Thanks for the insight.... although it's published in more of a specialty journal, it's good to see these results are now published and documented in a credible, peer-reviewed, scientific journal.
I looked back at your other posts and can see that your not just trying to pick it apart. cheers
Brandon, in addition to your trial design comments, in a perfect world ARNA would have recruited enough patients in the DM trial to rule out valvulopathy-stat sig. They didn't and thus they want to pool the DM valve data with Bloom and Blossom. That is generally a reasonable assumption, except for the fact that the week 52 FDA defined valvulopathy results were (2.9% vs. .5%) loc. vs. placebo.
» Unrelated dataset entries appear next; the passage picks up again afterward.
(** * The IR layer of simple-jit-cpp (vm/students/2014/zhirkov/vm/ir/ir.h)

    A shallow embedding of the IR node hierarchy, of the narrowing queries
    generated by the [FOR_IR] macros, of the [Block] linkage methods, of
    [Function::argument] and of the destructors, over an explicit C++
    object store.

    Objects live in a store indexed by addresses; a pointer is an address
    and [NULL] is address 0.  A method that dereferences a null or dangling
    pointer, or a pointer whose target has the wrong dynamic type, has no
    defined behaviour: the embedding returns [None] there.

    [Block::relink] and [Function::~Function] are declared in ir.h and
    defined elsewhere; they are modelled from the specification and
    marked as such. *)

From stdpp Require Import gmap strings list pretty.

Open Scope Z_scope.

#[local] Set Warnings "-clear-no-such-hyp".

(** ** Addresses and machine integers *)

Abbreviation ptr := N.
Definition NULL : ptr := 0%N.

(** [typedef uint64_t VarId;] *)
Abbreviation VarId := Z.

(** [size_t] is 64 bits wide; arithmetic on it wraps. *)
Definition SIZE_MAX1 : Z := 2 ^ 64.
Definition size_t_sub (a b : Z) : Z := (a - b) mod SIZE_MAX1.
Definition size_t_add (a b : Z) : Z := (a + b) mod SIZE_MAX1.

(** ** The closed list of node names, [FOR_IR] *)

Inductive ir : Set :=
  | ir_BinOp | ir_UnOp | ir_Variable | ir_Return | ir_Phi | ir_Int
  | ir_Double | ir_Ptr | ir_Block | ir_Assignment | ir_Call | ir_Print
  | ir_Function | ir_JumpAlways | ir_JumpCond | ir_WriteRef | ir_ReadRef.

Definition FOR_IR : list ir :=
  [ ir_BinOp; ir_UnOp; ir_Variable; ir_Return; ir_Phi; ir_Int; ir_Double;
    ir_Ptr; ir_Block; ir_Assignment; ir_Call; ir_Print; ir_Function;
    ir_JumpAlways; ir_JumpCond; ir_WriteRef; ir_ReadRef ].

#[global] Instance ir_eq_dec : EqDecision ir.
Proof. solve_decision. Defined.

(** [enum IrType { IT_BinOp, ..., IT_ReadRef, IT_INVALID }]: one
    discriminant [IT_##ir] per name of [FOR_IR], then [IT_INVALID]. *)
Inductive IrType : Set :=
  | IT (name : ir)
  | IT_INVALID.

#[global] Instance IrType_eq_dec : EqDecision IrType.
Proof. solve_decision. Defined.

Inductive VarType : Set :=
  | VT_Undefined | VT_Unit | VT_Int | VT_Double | VT_Ptr | VT_Error.

Inductive BinOp_Type : Set :=
  | BO_ADD | BO_FADD | BO_SUB | BO_FSUB | BO_MUL | BO_FMUL | BO_DIV
  | BO_FDIV | BO_MOD | BO_LT | BO_FLT | BO_LE | BO_FLE | BO_EQ | BO_NEQ
  | BO_OR | BO_AND | BO_LOR | BO_LAND | BO_XOR | BO_INVALID.

Inductive UnOp_Type : Set :=
  | UO_CAST_I2D | UO_CAST_D2I | UO_NEG | UO_FNEG | UO_NOT | UO_INVALID.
These results, specifically for placebo, were considerably different than in the other studies. Might not be a major factor, but provides some doubt. I raise this only because 2 of the panel members at the last ADCOM said specifically they would like to see more than 600 diabetic patients in the study (and this was before the top line data was out for DM, and prior to submittal to the FDA) - Dr. Felner and Dr. Weide who both voted no last time.
I have a copy of the trial and briefly read the methods. One first glance, participants were stratified based on taking metformin or a sulfonylurea or metformin and sulfonylurea in the sulfonylurea group. They were then randomized in a 1:1:1 ratio into placebo, treated QD or BID. This is good and answers my original question. Investigators were also blinded to lorcaserin.